==== Data supplied

(* ===== verification/Ring.v ===== *)
(** * Rings of pointers

    A doubly linked ring is a cyclic list: [nx] and [pv] map a pointer to the next and
    the previous one. Putting a pointer behind another one and taking one out are the
    writes of the LRU cache; here is what they do to the list. *)

From stdpp Require Import base numbers list gmap.
From Stdlib Require Import ZArith Lia.
From S2P Require Import Prelude.

Implicit Types nx pv : gmap Z Z.

(** From [a] along the pointers of [l] to [b]. *)
Fixpoint seg nx pv (a : Z) (l : list Z) (b : Z) : Prop :=
  match l with
  | [] => nx !! a = Some b /\ pv !! b = Some a
  | x :: l => nx !! a = Some x /\ pv !! x = Some a /\ seg nx pv x l b
  end.
Definition ring nx pv (l : list Z) : Prop :=
  match l with [] => True | a :: l => seg nx pv a l a end.

(** The neighbour on the right of a list that ends in [b], and on the left of one that
    starts at [a]. *)
Definition first_of (b : Z) (l : list Z) : Z := default b (head l).
Definition last_of (a : Z) (l : list Z) : Z := default a (last l).

Lemma last_of_app a l1 l2 : last_of a (l1 ++ l2) = last_of (last_of a l1) l2.
Proof. unfold last_of. rewrite last_app. by destruct (last l2). Qed.
Lemma last_of_snoc a l x : last_of a (l ++ [x]) = x.
Proof. unfold last_of. by rewrite last_snoc. Qed.
Lemma last_of_cons a x l : last_of a (x :: l) = last_of x l.
Proof. unfold last_of. rewrite last_cons. by destruct (last l). Qed.
Lemma last_of_in a l : last_of a l = a \/ last_of a l ∈ l.
Proof. destruct l as [|x l _] using rev_ind; [by left|]. rewrite last_of_snoc. right. apply elem_of_app. right. by left. Qed.

Lemma seg_app nx pv a l1 x l2 b : seg nx pv a (l1 ++ x :: l2) b <-> seg nx pv a l1 x /\ seg nx pv x l2 b.
Proof. revert a. induction l1 as [|y l1 IH]; intros a; cbn [app seg]; [tauto|]. rewrite IH. tauto. Qed.

Lemma seg_frame nx pv nx' pv' a l b :
  (forall x, x ∈ a :: l -> nx' !! x = nx !! x) -> (forall x, x ∈ l ++ [b] -> pv' !! x = pv !! x) ->
  seg nx pv a l b -> seg nx' pv' a l b.
Proof.
  revert a. induction l as [|x l IH]; intros a Hn Hp; cbn [seg].
  - rewrite (Hn a), (Hp b) by (by left). done.
  - rewrite (Hn a), (Hp x) by (by left). intros (? & ? & ?). split_and!; [done..|]. apply IH; [..|done]; intros y Hy; [apply Hn|apply Hp]; by right.
Qed.
Lemma ring_frame nx pv nx' pv' l :
  (forall x, x ∈ l -> nx' !! x = nx !! x /\ pv' !! x = pv !! x) -> ring nx pv l -> ring nx' pv' l.
Proof.
  destruct l as [|a l]; [done|]. intros Hf. apply seg_frame; intros x Hx; [by apply Hf|].
  apply elem_of_app in Hx as [?| ->%list_elem_of_singleton]; apply Hf; [by right|by left].
Qed.

Lemma ring_rotate nx pv l1 l2 : ring nx pv (l1 ++ l2) -> ring nx pv (l2 ++ l1).
Proof.
  destruct l1 as [|a l1]; [by rewrite app_nil_r|]. destruct l2 as [|b l2]; [by rewrite app_nil_r|].
  cbn [ring app]. rewrite !seg_app. tauto.
Qed.

(** The neighbours of a pointer in the ring. *)
Lemma seg_first nx pv a l b : seg nx pv a l b -> nx !! a = Some (first_of b l).
Proof. destruct l; cbn; tauto. Qed.
Lemma seg_last nx pv a l b : seg nx pv a l b -> pv !! b = Some (last_of a l).
Proof. revert a. induction l as [|x l IH]; intros a; [cbn; tauto|]. intros (_ & _ & Hs). by rewrite (IH _ Hs), last_of_cons. Qed.

Lemma ring_next nx pv l1 p l2 : ring nx pv (l1 ++ p :: l2) -> nx !! p = Some (first_of p (l2 ++ l1)).
Proof. intros H%ring_rotate. by apply seg_first in H. Qed.
Lemma ring_prev nx pv l1 p l2 : ring nx pv (l1 ++ p :: l2) -> pv !! p = Some (last_of p (l2 ++ l1)).
Proof. intros H%ring_rotate. by apply seg_last in H. Qed.

Lemma ring_push nx pv p e l :
  NoDup (p :: l) -> e ∉ p :: l -> ring nx pv (p :: l) ->
  let q := first_of p l in
  ring (<[p := e]> (<[e := q]> nx)) (<[q := e]> (<[e := p]> pv)) (p :: e :: l).
Proof.
  intros [Hp Hl]%NoDup_cons [He1 He2]%not_elem_of_cons Hr q. cbn [ring seg] in *. rewrite lookup_insert_eq.
  assert (Hqe : q <> e) by (unfold q; destruct l as [|x l]; cbn; [done|]; apply not_elem_of_cons in He2; naive_solver).
  rewrite (lookup_insert_ne _ q e), lookup_insert_eq by done. split_and!; [done..|].
  destruct l as [|x l]; cbn [seg first_of head default] in *; subst q; cbn in *.
  - rewrite lookup_insert_ne, !lookup_insert_eq by done. done.
  - apply NoDup_cons in Hl as [Hx Hl]. destruct Hr as (_ & _ & Hs). apply not_elem_of_cons in Hp as [Hpx Hp].
    rewrite (lookup_insert_ne _ p e), !lookup_insert_eq by done. split_and!; [done..|].
    apply not_elem_of_cons in He2 as [? He2]. eapply seg_frame; [..|exact Hs].
    + intros y Hy. rewrite !lookup_insert_ne; [done|intros ->; set_solver..].
    + intros y [Hy| ->%list_elem_of_singleton]%elem_of_app; rewrite !lookup_insert_ne; try done; intros ->; done.
Qed.
Lemma ring_pop nx pv p e l :
  NoDup (p :: e :: l) -> ring nx pv (p :: e :: l) ->
  let q := first_of p l in
  ring (<[p := q]> nx) (<[q := p]> pv) (p :: l).
Proof.
  intros [Hp [He Hl]%NoDup_cons]%NoDup_cons (H1 & H2 & Hs) q. apply not_elem_of_cons in Hp as [Hpe Hp].
  destruct l as [|x l]; subst q; cbn in *.
  - by rewrite !lookup_insert_eq.
  - destruct Hs as (H3 & H4 & Hs). apply NoDup_cons in Hl as [Hx Hl]. apply not_elem_of_cons in Hp as [Hpx Hp].
    rewrite !lookup_insert_eq. split_and!; [done..|]. eapply seg_frame; [..|exact Hs].
    + intros y Hy. rewrite lookup_insert_ne; [done|]. intros ->. apply elem_of_cons in Hy as [?|?]; done.
    + intros y [Hy| ->%list_elem_of_singleton]%elem_of_app; rewrite lookup_insert_ne; try done; intros ->; done.
Qed.

(** Putting [e] behind [p], anywhere in the ring. *)
Lemma ring_insert nx pv l1 p l2 e :
  NoDup (l1 ++ p :: l2) -> e ∉ l1 ++ p :: l2 -> ring nx pv (l1 ++ p :: l2) ->
  let q := first_of p (l2 ++ l1) in
  ring (<[p := e]> (<[e := q]> nx)) (<[q := e]> (<[e := p]> pv)) (l1 ++ p :: e :: l2).
Proof.
  intros Hn He Hr. rewrite (Permutation_app_comm l1 (p :: l2)) in Hn, He. apply ring_rotate in Hr. cbn [app] in *.
  pose proof (ring_push _ _ _ _ _ Hn He Hr) as H. by apply (ring_rotate _ _ (p :: e :: l2) l1).
Qed.
(** Taking [e] out of a ring with at least one more pointer. *)
Lemma ring_remove nx pv l1 e l2 :
  NoDup (l1 ++ e :: l2) -> l2 ++ l1 <> [] -> ring nx pv (l1 ++ e :: l2) ->
  let p := last_of e (l2 ++ l1) in let q := first_of e (l2 ++ l1) in
  ring (<[p := q]> nx) (<[q := p]> pv) (l1 ++ l2).
Proof.
  intros Hn Hne Hr. rewrite (Permutation_app_comm l1 (e :: l2)) in Hn. apply ring_rotate in Hr. cbn [app] in *.
  destruct (l2 ++ l1) as [|p l _] eqn:El using rev_ind; [done|]. rewrite last_of_snoc.
  replace (first_of e (l ++ [p])) with (first_of p l) by (by destruct l).
  assert (Hn' : NoDup (p :: e :: l)) by (rewrite (Permutation_app_comm l [p]) in Hn; cbn in Hn; by rewrite Permutation_swap).
  assert (Hr' : ring nx pv (p :: e :: l)) by (by apply (ring_rotate _ _ (e :: l) [p])).
  pose proof (ring_pop _ _ _ _ _ Hn' Hr') as H. cbv zeta in H. apply (ring_rotate _ _ l2 l1). rewrite El.
  by apply (ring_rotate _ _ [p] l).
Qed.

========

**Exercise objective**
Whenever a line above includes "assert", copy it in full.

**Solution to the exercise**
  assert (Hqe : q <> e) by (unfold q; destruct l as [|x l]; cbn; [done|]; apply not_elem_of_cons in He2; naive_solver).
  assert (Hn' : NoDup (p :: e :: l)) by (rewrite (Permutation_app_comm l [p]) in Hn; cbn in Hn; by rewrite Permutation_swap).
  assert (Hr' : ring nx pv (p :: e :: l)) by (by apply (ring_rotate _ _ (e :: l) [p])).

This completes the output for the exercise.